Your answer is the lines below, exactly, from the one that contains "m :: after →" through the one that contains "pose proof (dependency_order_spec", both included.

---------------

Lemma load_members_Ok root paths member_paths names members ms :
  load_members root paths member_paths names members = Ok ms →
  NoDup (map m_name members) → (∀ n, n ∈ map m_name members → n ∈ names) → Forall (loaded root) members →
  NoDup (map m_name ms) ∧ length ms = (length members + length paths)%nat ∧ Forall (loaded root) ms.
Proof.
  revert member_paths names members. induction paths as [|value paths IH]; intros member_paths names members; cbn [load_members].
  - intros [= <-] Hnd _ Hf. split_and!; [done|cbn; lia|done].
  - destruct (_ || _); [done|]. case_bool_decide; [done|].
    intros (member_root & Hc & Hl)%bind_Ok Hnd Hnames Hf. case_bool_decide as Hp; [|done]. cbn [negb] in Hl.
    apply bind_Ok in Hl as (m & Hm & Hl). case_bool_decide as Hin; [done|].
    apply IH in Hl as (Hnd' & Hlen & Hf').
    + split_and!; [done| |done]. rewrite Hlen, length_app. cbn. lia.
    + rewrite map_app. apply NoDup_app. split_and!; [done| |apply NoDup_singleton].
      intros n Hn ->%list_elem_of_singleton. apply Hin. by apply Hnames.
    + intros n. rewrite map_app, elem_of_app. cbn [map]. rewrite list_elem_of_singleton, elem_of_cons. intros [Hn| ->]; [right; by apply Hnames|by left].
    + apply Forall_app. split; [done|]. apply Forall_singleton. by exists value, member_root.
Qed.

(** A workspace that was read has 1 to 256 members with different names, all
    below its root, in the order of their dependencies. *)
Lemma parse_workspace_ordered source root w :
  parse_workspace source root = Ok w →
  w_root w = root ∧ NoDup (map m_name (w_members w)) ∧ (0 < length (w_members w))%nat ∧ len (w_members w) ≤ MAX_MEMBERS ∧
  Forall (loaded root) (w_members w) ∧
  ∀ before m after, w_members w = before ++ m :: after →
    ∀ m' version, m' ∈ w_members w → depends m m' version → version = m_version m' ∧ m' ∈ before.
Proof.
  unfold parse_workspace. intros (raw & _ & Hp)%bind_Ok. apply bind_Ok in Hp as (text & _ & Hp). cbv zeta in Hp.
  set (paths := filter _ _) in Hp. destruct (is_empty paths) eqn:He; [done|].
  destruct (N.ltb_spec MAX_MEMBERS (len paths)) as [|Hmax]; [done|]. cbn [orb] in Hp.
  apply bind_Ok in Hp as (members & Hl & Hp). apply bind_Ok in Hp as (ordered & Ho & Hp).
  injection Hp as <-. cbn [w_root w_members].
  apply load_members_Ok in Hl as (Hnd & Hlen & Hf); [|constructor|by intros ? ?%elem_of_nil|done].
  pose proof (dependency_order_spec members Hnd) as Hexact. rewrite Ho in Hexact. destruct Hexact as [Hperm Hord].
  cbn [length Nat.add] in Hlen. split_and!.
  - done.
  - by rewrite Hperm.
  - rewrite Hperm, Hlen. destruct paths; [done|]. cbn. lia.
  - unfold len. rewrite Hperm, Hlen. exact Hmax.
  - by rewrite Hperm.
  - intros before m after Hs m' v Hm' Hd. rewrite Hperm in Hm'. by eapply Hord.
Qed.
End parsed.

(** C22: the order of a workspace is exact.  For members with different names,
    [dependency_order] gives a permutation of them in which every member stands
    after the members it depends on, whose versions are the ones it asks for; it
    fails only when a member asks for another version of a member or when some
    members all depend on each other, so that there is no such order. *)
Theorem dependency_order_exact members :
  NoDup (map m_name members) →
  ordered_as members (dependency_order members).
Proof. apply dependency_order_spec. Qed.

(** Three members, each of which depends on the next. *)
Definition member (name : string) (needed : list string) : Manifest :=
  mkManifest [] (lit name) (lit "1.0.0") (lit "main.niv")
    (list_to_map (map (λ d, (lit d, lit "1.0.0")) needed)) ∅ ∅ ∅ None None None 4.
Definition sample_members : list Manifest := [member "app" ["service"]; member "service" ["core"; "other"]; member "core" []].
(** * My-Sheet-Music: the users router (backend/routes/users.js)

    A shallow embedding of the six route handlers of [routes/users.js]
    and of the modules they [require].  JavaScript values are a small
    inductive type of JSON data; an [async] handler is a function in a
    state-and-exception monad whose state is the world the collaborators
    act on (the database, the external catalog) together with the trace of
    the calls the handler made. *)

From Stdlib Require Import List String Ascii Bool ZArith QArith Lia.
From Stdlib Require Import DecimalString.
Import ListNotations.
Close Scope Q_scope.
Local Open Scope string_scope.
Local Open Scope list_scope.

(** ** JavaScript values *)

Module Js.

(** A Number: NaN, an infinity, or a finite value (the doubles are among
    the rationals; the sign of zero is observed by none of the handlers). *)
Inductive number : Type :=
| NaN
| Infinity (negative : bool)
| Fin (q : Q).

#[local] Set Warnings "-register-all".

(** JSON data as the handlers see it.  An object keeps its properties in
    insertion order, the order [res.json] serialises them in. *)
Inductive value : Type :=
| VUndef
| VNull
| VBool (b : bool)
| VNum (n : number)
| VStr (s : string)
| VArr (items : list value)
| VObj (props : list (string * value)).

(** What a handler can throw or pass to [next].  The first five are the
    classes of [expressError.js]; the next two are raised by the language
    itself; [Thrown] is any other rejection of a collaborator. *)
Inductive error : Type :=
| BadRequestError (message : value)
| UnauthorizedError (message : value)
| ForbiddenError (message : value)
| NotFoundError (message : value)
| ConflictError (message : value)
| ReferenceError (message : string)
| TypeError (message : string)
| Thrown (reason : value).

Inductive result (A : Type) : Type :=
| Ok (a : A)
| Throw (e : error).
Arguments Ok {A} a.
Arguments Throw {A} e.

Definition num_of_nat (n : nat) : number := Fin (inject_Z (Z.of_nat n)).

(** [a < b] on Numbers: false as soon as one side is NaN. *)
Definition num_lt (a b : number) : bool :=
  match a, b with
  | NaN, _ | _, NaN => false
  | Infinity true, Infinity true => false
  | Infinity true, _ => true
  | Infinity false, _ => false
  | Fin _, Infinity neg => negb neg
  | Fin x, Fin y => negb (Qle_bool y x)
  end.

(** ToBoolean. *)
Definition truthy (v : value) : bool :=
  match v with
  | VUndef | VNull => false
  | VBool b => b
  | VNum NaN => false
  | VNum (Infinity _) => true
  | VNum (Fin q) => negb (Qeq_bool q 0)
  | VStr s => negb (String.eqb s "")
  | VArr _ | VObj _ => true
  end.

Fixpoint assoc {A : Type} (k : string) (l : list (string * A)) : option A :=
  match l with
  | [] => None
  | (k', v) :: rest => if String.eqb k k' then Some v else assoc k rest
  end.

(** Assignment to a property: an existing key keeps its place, a new key
    goes last. *)
Fixpoint assign {A : Type} (k : string) (v : A) (l : list (string * A))
  : list (string * A) :=
  match l with
  | [] => [(k, v)]
  | (k', v') :: rest =>
      if String.eqb k k' then (k, v) :: rest else (k', v') :: assign k v rest
  end.
(** * Kana Insights: the CSV ingestion, classification and persistence pipeline

    A shallow embedding of the server's upload handler, its batch classifier
    and its read-side queries, with the properties the specification states
    about them.

    Conventions of the embedding.
    - A JavaScript string is a [string]: a sequence of code points below 256.
      [trim] and [toLowerCase] are the JavaScript functions on that range.
      SQLite compares TEXT bytewise on the UTF-8 encoding, which orders such
      strings like the code-point order used here.
    - A JavaScript number is a binary64 [float].
    - The external model, the clock and the storage engine are inputs: the
      model as a function from the index of a call to its outcome, the clock
      as the text [toISOString] returns, the engine as the predicate telling
      which rows it accepts.
    - Asynchronous code is sequential here: every [await] of the handler is
      a step of a state monad over the log of external events. *)

From Stdlib Require Import List String Ascii Bool Arith ZArith Lia.
From Stdlib Require Import Floats Permutation Sorted DecimalString DecimalNat.
From Equations Require Import Equations.
Import ListNotations.

Set Warnings "-register-all".

Open Scope string_scope.
Open Scope list_scope.
Open Scope nat_scope.

(* ===================================================================== *)
(** ** JavaScript strings *)
(* ===================================================================== *)

Module JsString.

Definition code (c : ascii) : nat := nat_of_ascii c.

(** WhiteSpace and LineTerminator code points below 256:
    TAB, LF, VT, FF, CR, SP and NBSP. *)
Definition is_space (c : ascii) : bool :=
  let n := code c in
  (n =? 9) || (n =? 10) || (n =? 11) || (n =? 12) || (n =? 13)
  || (n =? 32) || (n =? 160).

Fixpoint trimStart (s : string) : string :=
  match s with
  | String c rest => if is_space c then trimStart rest else s
  | EmptyString => EmptyString
  end.

(** [trimEnd] keeps a character when it is not a space or when something
    that is kept follows it. *)
Fixpoint trimEnd (s : string) : string :=
  match s with
  | String c rest =>
      match trimEnd rest with
      | EmptyString => if is_space c then EmptyString else String c EmptyString
      | kept => String c kept
      end
  | EmptyString => EmptyString
  end.

Definition trim (s : string) : string := trimEnd (trimStart s).

(** Truthiness of a string: every string but the empty one. *)
Definition truthy (s : string) : bool :=
  match s with EmptyString => false | _ => true end.

(** [toLowerCase] on code points below 256: A-Z, and the Latin-1 capitals
    U+00C0..U+00DE without the multiplication sign U+00D7. *)
Definition lower_char (c : ascii) : ascii :=
  let n := code c in
  if ((65 <=? n) && (n <=? 90))
     || ((192 <=? n) && (n <=? 222) && negb (n =? 215))
  then ascii_of_nat (n + 32) else c.

Fixpoint toLowerCase (s : string) : string :=
  match s with
  | String c rest => String (lower_char c) (toLowerCase rest)
  | EmptyString => EmptyString
  end.

(** [s.split(sep)[0]] for a one-character separator: the text before the
    first occurrence of [sep], all of [s] when there is none. *)
Fixpoint before (sep : ascii) (s : string) : string :=
  match s with
  | String c rest => if Ascii.eqb c sep then EmptyString else String c (before sep rest)
  | EmptyString => EmptyString
  end.

(** [s.substring(0, n)]. *)
Fixpoint prefix (n : nat) (s : string) : string :=
  match n, s with
  | S k, String c rest => String c (prefix k rest)
  | _, _ => EmptyString
  end.

Definition is_digit (c : ascii) : bool :=
  let n := code c in (48 <=? n) && (n <=? 57).

(** [Array.prototype.includes] on an array of strings. *)
Definition includes (xs : list string) (s : string) : bool :=
  existsb (String.eqb s) xs.

(** The decimal text of a natural number, as a template literal prints it. *)
Definition of_nat (n : nat) : string :=
  NilEmpty.string_of_uint (Nat.to_uint n).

---------------

= RESPONSE TO THIS EXERCISE =
  ∀ before m after, w_members w = before ++ m :: after →
    ∀ m' version, m' ∈ w_members w → depends m m' version → version = m_version m' ∧ m' ∈ before.
Proof.
  unfold parse_workspace. intros (raw & _ & Hp)%bind_Ok. apply bind_Ok in Hp as (text & _ & Hp). cbv zeta in Hp.
  set (paths := filter _ _) in Hp. destruct (is_empty paths) eqn:He; [done|].
  destruct (N.ltb_spec MAX_MEMBERS (len paths)) as [|Hmax]; [done|]. cbn [orb] in Hp.
  apply bind_Ok in Hp as (members & Hl & Hp). apply bind_Ok in Hp as (ordered & Ho & Hp).
  injection Hp as <-. cbn [w_root w_members].
  apply load_members_Ok in Hl as (Hnd & Hlen & Hf); [|constructor|by intros ? ?%elem_of_nil|done].
  pose proof (dependency_order_spec members Hnd) as Hexact. rewrite Ho in Hexact. destruct Hexact as [Hperm Hord].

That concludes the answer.